Enciende otro cigarrillo. Después se relaja, se arrellana en la silla y se saca del bolsillo otra carpetita. La abre.

Et voilà.

Es el mismo dibujo con el logo más claro y sin las flechas, precisamente como ha pedido Romani.

—¿Has visto? ¡Ya está hecho! —Después se despereza mirando a su alrededor—. Este sitio es fantástico, ¿no te parece, ayudante? Mira los colores, las mujeres…, ¡mira ésa!

Señala a una rubia con el pelo corto, cuerpo musculoso y seguro. Trasero alto que se pierde bajo una falda ajustada, la nariz un poco demasiado grande en comparación con unos labios que cuentan lo peor si se les presupone un placentero uso.

—La he conocido en profundidad. Forma parte del ambiente, ¿sabes?

—¿Cómo?

—El ambiente…, nuestro ambiente de trabajo, mujeres de bandera. —Suelta una bocanada de humo, riéndose—. ¿Has visto los labios? ¡Me ha dejado seco!

Confirma el placentero uso.

—¿Cómo?, ¿quieres decir que son todas así?

—No son todas así. Son más, son guapísimas. Ya las verás, ya las verás. Son de verdad. Son mujeres fantásticas, ocultas en vestidos de colores, bailarinas, azafatas, figurantes. Se ríen, se encienden como si nada, como pequeñas bombas de mecha corta. Y detrás de esos pechos, apretados por corpiños imposibles, esos traseros duros, estrangulados por bragas minúsculas, están sus historias: tristes, alegres, absurdas… Son chicas que aún estudian, que ya tienen un hijo y no un marido, que nunca han estudiado, que están a punto de casarse o de separarse, que no se casarán nunca o que aún sueñan con hacerlo. Todas allí reunidas con una sola cosa en común: aparecer en la caja mágica. Aparecer…

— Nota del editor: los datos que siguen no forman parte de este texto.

(** A degradation after which nothing is registered, or whose registration failed. *)
Lemma degraded_cluster_truthful env obj fin events s reason msg changed e :
  (reason ≠ "InformerRegistrationFailed" → ∀ ns, ns ≠ "" → slash_free ns → targets e !! Store.targetKey ns (co_Name obj) = None) →
  cluster_truthful env obj (finish fin events (cluster_setDegraded env obj s reason msg changed) e).
Proof.
  intros He s'. cbn. intros Hs. destruct (cluster_setDegraded_saved _ _ _ _ _ _ _ Hs) as (-> & c & -> & Hr).
  exists c. split; [done|]. rewrite Hr. done.
Qed.

Lemma cluster_setReady_saved env obj s matched changed e s' :
  (cluster_setReady env obj s matched changed e).1 = Some s' →
  is_Some (FindStatusCondition (ts_Conditions s') conditionReady) ∧
  FindStatusCondition (ts_Conditions s') conditionDegraded = None ∧
  ts_CollectedCount s' = Some (Z.of_nat (collectedCount (co_Name obj) matched e)) ∧
  ts_EffectiveNamespaces s' = ts_EffectiveNamespaces s.
Proof.
  unfold cluster_setReady. pose proof (sync_count (ce_now env) (collectedCount (co_Name obj) matched e) s) as (_ & Hcount & _ & Hef).
  destruct (syncCollectedCountFields _ _ s) as [[count countChanged] s1]. cbn [fst snd] in *.
  set (msg := clusterTargetReadyMessage _ _ _). set (cs := setSyncedCondition _ _ _ _ _ _).
  pose proof (setTargetCondition_find (ce_now env) (co_Generation obj) cs conditionReady reasonCollecting msg) as (c & Hf & _).
  pose proof (setTargetCondition_other (ce_now env) (co_Generation obj) cs conditionReady reasonCollecting msg conditionDegraded ltac:(done)) as Ho.
  destruct (setTargetCondition (ce_now env) (co_Generation obj) cs conditionReady reasonCollecting msg) as [written cs'].
  intros ->%write_status_saved. cbn [ts_Conditions set_conditions set_observed ts_CollectedCount ts_EffectiveNamespaces snd] in *.
  rewrite Hf, Ho, Hcount, Hef. split_and!; [eauto| |done|done].
  unfold cs. rewrite find_synced_other, find_remove by done. done.
Qed.

Lemma listNamespaceMeta_names listed ns :
  is_Some (listNamespaceMeta listed !! ns) → ∃ l, listed = Some l ∧ ns ∈ l.*1.
Proof.
  unfold listNamespaceMeta. destruct listed as [l|]; [|by intros [? ?%lookup_empty_Some]]. intros Hs. exists l. split; [done|].
  assert (∀ m : gmap string NamespaceMeta, is_Some (foldl (λ m kv, <[kv.1 := kv.2]> m) m l !! ns) → is_Some (m !! ns) ∨ ns ∈ l.*1) as Hf.
  { clear. induction l as [|[n meta] l IH]; intros m; cbn [foldl]; [by left|]. rewrite fmap_cons, elem_of_cons. cbn [fst snd].
    intros [Hm|Hin]%IH; [|by right; right]. destruct (decide (n = ns)) as [->|Hne]; [by right; left|].
    rewrite lookup_insert_ne in Hm by done. by left. }
  destruct (Hf ∅ Hs) as [[? ?%lookup_empty_Some]|]; done.
Qed.

(** The effective namespaces are names of the list. *)
Lemma effective_names listed flt sel d ceiling :
  (∀ l, listed = Some l → Forall (λ kv : string * NamespaceMeta, slash_free kv.1) l) →
  Forall (λ ns, ns ≠ "" ∧ slash_free ns) (EffectiveNamespaces (MatchIntentNamespaces flt sel (listNamespaceMeta listed) d) ceiling flt d).
Proof.
  intros Hl. apply Forall_forall. intros ns (Hm & Hne & _)%elem_of_EffectiveNamespaces. split; [done|].
  apply elem_of_MatchIntentNamespaces in Hm as (_ & _ & _ & _ & meta & Hmeta & _).
  destruct (listNamespaceMeta_names listed ns) as (l & -> & ([n ?] & -> & Hin)%list_elem_of_fmap); [eauto|].
  specialize (Hl l eq_refl). rewrite Forall_forall in Hl. by apply (Hl _ Hin).
Qed.

(** C25. A status the cluster reconciler writes is true of the engine it leaves:
    a Ready cluster target is registered in exactly the effective namespaces the
    status lists, in each for that namespace alone and all of them inside the
    cluster scope that was read, and [collectedCount] is the number of rows of
    all of them; a Degraded one is registered nowhere, unless a registration
    failed. *)
Theorem cluster_status_truthful env e obj :
  index_ok e → ce_get env = Ok obj →
  (∀ l, ce_ns_filter env = Some l → Forall (λ kv, slash_free kv.1) l) →
  cluster_truthful env obj (cluster_Reconcile env e).
Proof.
  intros Hok Hget Hnames. assert (∀ a b c d g, cluster_truthful env obj (mkReconciled a None b c d g)) as Hnone by done.
  assert (∀ ns, ns ≠ "" → slash_free ns → targets (unregisterAll (co_Name obj) e) !! Store.targetKey ns (co_Name obj) = None) as Hall
    by (intros; by apply unregisterAll_stops).
  unfold cluster_Reconcile. rewrite Hget. destruct (co_Deleting obj).
  { unfold finalizeClusterTargetDeletion. destruct (bool_decide _); cbn [negb]; [|done].
    destruct (ce_update env) as [er|]; [destruct (ce_isConflict env er)|]; done. }
  destruct (if bool_decide _ then None else ce_update env) as [er|]; [by destruct (ce_isConflict env er)|].
  destruct (ct_Suspend (co_Spec obj)); [by apply degraded_cluster_truthful|].
  destruct (ce_profile env) as [profile|er]; [|by apply degraded_cluster_truthful].
  destruct (matchedNamespaces env (co_Spec obj) e) as [matched|er]; [|done].
  unfold reconcile_matched, loadClusterScopeBinding. destruct (LoadCluster (ce_scope env)) as [b|v] eqn:Hload; [|done].
  destruct (if cluster_Enforced b then _ else _) as [[reason msg]|]; [by apply degraded_cluster_truthful|].
  unfold ComputeFilterStatus. set (ceiling := if cluster_Enforced b then _ else _).
  set (m := MatchIntentNamespaces _ _ _ _). set (effective := EffectiveNamespaces m ceiling _ _).
  destruct (syncEngineTargets env (co_Name obj) (co_Spec obj) profile effective ceiling e) as [[msg|] e1] eqn:Hsync.
  { apply degraded_cluster_truthful. done. }
  destruct (sync_exact _ _ _ _ _ _ _ _ Hok (effective_names _ _ _ _ _ Hnames) Hsync) as (_ & Hex & Hreg & _).
  intros s. cbn [finish out_Saved out_Engine]. intros Hs. destruct (cluster_setReady_saved _ _ _ _ _ _ _ Hs) as ([c ->] & -> & -> & ->).
  cbn [ts_EffectiveNamespaces updateTargetFilterStatus]. split_and!; [done|done|done|done|].
  intros sc Hsc. rewrite Hload in Hsc. injection Hsc as ->. apply Forall_forall. intros ns (_ & _ & Hp)%elem_of_EffectiveNamespaces.
  revert Hp. unfold ceiling, permitted, cluster_admits. cbn. tauto.
Qed.
End properties.

(** * Two namespaces *)
Module ClusterDemo.
Import EngineDemo ListConditions TargetDemo.

#[local] Existing Instances demo_kube demo_cel demo_extract demo_sha256 map_range_to_list ascii_only_case.
#[local] Existing Instances TargetDemo.api_errors TargetDemo.texts.

Definition all_pods (name : string) (suspend : bool) : cluster_obj :=
  mkClusterObj name 1
    (mkKollectClusterTargetSpec (mkNamespacedObjectReference "p" "platform") None (mkCollectionFilterSpec [] [] None []) suspend)
    [clusterTargetCleanupFinalizer] false blank.

Definition namespaces : list (string * NamespaceMeta) := [("a", empty_meta); ("b", empty_meta)].

(** A cluster scope that allows the namespace [a] only. *)
Definition only_a : KollectClusterScope :=
  mkKollectClusterScope "scope" (mkKollectClusterScopeSpec (mkScopeCeilingSpec [] ["a"] [] None) [] [] [] []).

Definition env (obj : cluster_obj) (filter_list : option (list (string * NamespaceMeta))) : cluster_env :=
  mkClusterEnv (Ok obj) None (λ _, false) (Ok profile) (Ok namespaces) (Some [only_a]) (Leaf 0 "") filter_list (Some namespaces)
    (λ _, None) None 0 (λ _, "") (λ _, "").

Definition fresh : EngineState := NewEngine Store.NewStore.

Lemma fresh_ok : index_ok fresh.
Proof.
  split.
  - intros g. unfold keys_at, fresh. cbn. rewrite lookup_empty. constructor.
  - intros g k. unfold keys_at, fresh. cbn. rewrite lookup_empty. split; [by intros ?%elem_of_nil|]. intros (st & Hst & _).
    by apply lookup_empty_Some in Hst.
  - intros k st Hst. unfold fresh in Hst. cbn in Hst. by apply lookup_empty_Some in Hst.
Qed.

Definition saved (o : outcome) : TargetStatus := default blank (out_Saved o).

Lemma cluster_status_truthful_witness :
  let o := cluster_Reconcile (env (all_pods "all" false) (Some namespaces)) fresh in
  ts_EffectiveNamespaces (saved o) = ["a"] ∧ cluster_truthful (env (all_pods "all" false) (Some namespaces)) (all_pods "all" false) o.
Proof.
  cbv zeta. split; [vm_compute; reflexivity|].
  apply (cluster_status_truthful (env (all_pods "all" false) (Some namespaces)) fresh (all_pods "all" false)).
  - exact fresh_ok.
  - reflexivity.
  - intros l [= <-]. by repeat constructor.
Defined.

(** The engine after the first reconcile. *)
Definition running : EngineState := out_Engine (cluster_Reconcile (env (all_pods "all" false) (Some namespaces)) fresh).

(** A failed list of the namespaces for the filter counts as no namespace: the
    cluster target is unregistered everywhere, its rows are dropped, and the
    status says Ready. *)
Example failed_list_drops_everything :
  let o := cluster_Reconcile (env (all_pods "all" false) None) running in
  registeredNamespaces "all" running = ["a"] ∧ registeredNamespaces "all" (out_Engine o) = [] ∧
  out_Err o = None ∧ is_Some (FindStatusCondition (ts_Conditions (saved o)) conditionReady).
Proof. vm_compute. eauto. Qed.

(** Registrations are found by name alone: suspending the cluster target [pods]
    unregisters the target [pods] of the namespace [team] and drops its rows. *)
Example same_name_unregistered :
  let o := cluster_Reconcile (env (all_pods "pods" true) (Some namespaces)) collected in
  is_Some (targets collected !! "team/pods") ∧ targets (out_Engine o) !! "team/pods" = None ∧
  rows (estore (out_Engine o)) !! ("team", "pods", "u1") = None.
Proof. vm_compute. eauto. Qed.
End ClusterDemo.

—Bueno, por cómo hablas, ya veo que te gustan mucho. Pareces un poeta.

—Yo soy Marcantonio y vengo del norte, más allá de Milán, del Veneto más rico. Y no tengo un duro. Lo que me queda es la sangre noble y las ganas de amarlas a todas, en eso siempre seré rico. Tienes que verlas… Y las verás, ¿verdad?

—Creo que sí.

—Seguro que sí. ¿Eres mi ayudante o no? ¡Pues entonces te divertirás un montón! —Me da un manotazo en el hombro y se levanta—. Bueno, me voy.

Coge los cigarrillos y el encendedor y se los mete en el bolsillo. Después sonríe y levanta las cejas. Va hacia la chica del pelo corto rubio y da una vuelta a su alrededor. Me quedo un momento mirándolo. Da otra vuelta alrededor de la chica, después se para y se planta frente a ella con las manos en los bolsillos de la chaqueta. Empieza a hablar, tranquilo, seguro, sonriente. Ella lo escucha con curiosidad y después se echa a reír. La chica sacude la cabeza. Él le hace un gesto, ella lo piensa un momento, después parece optar por el sí y se encamina hacia Vanni para entrar. Marcantonio me mira, sonríe y me guiña un ojo. Después la alcanza. Apoya una mano en su espalda para «ayudarla» a entrar en el bar. Ella se deja guiar y desaparecen de mi vista.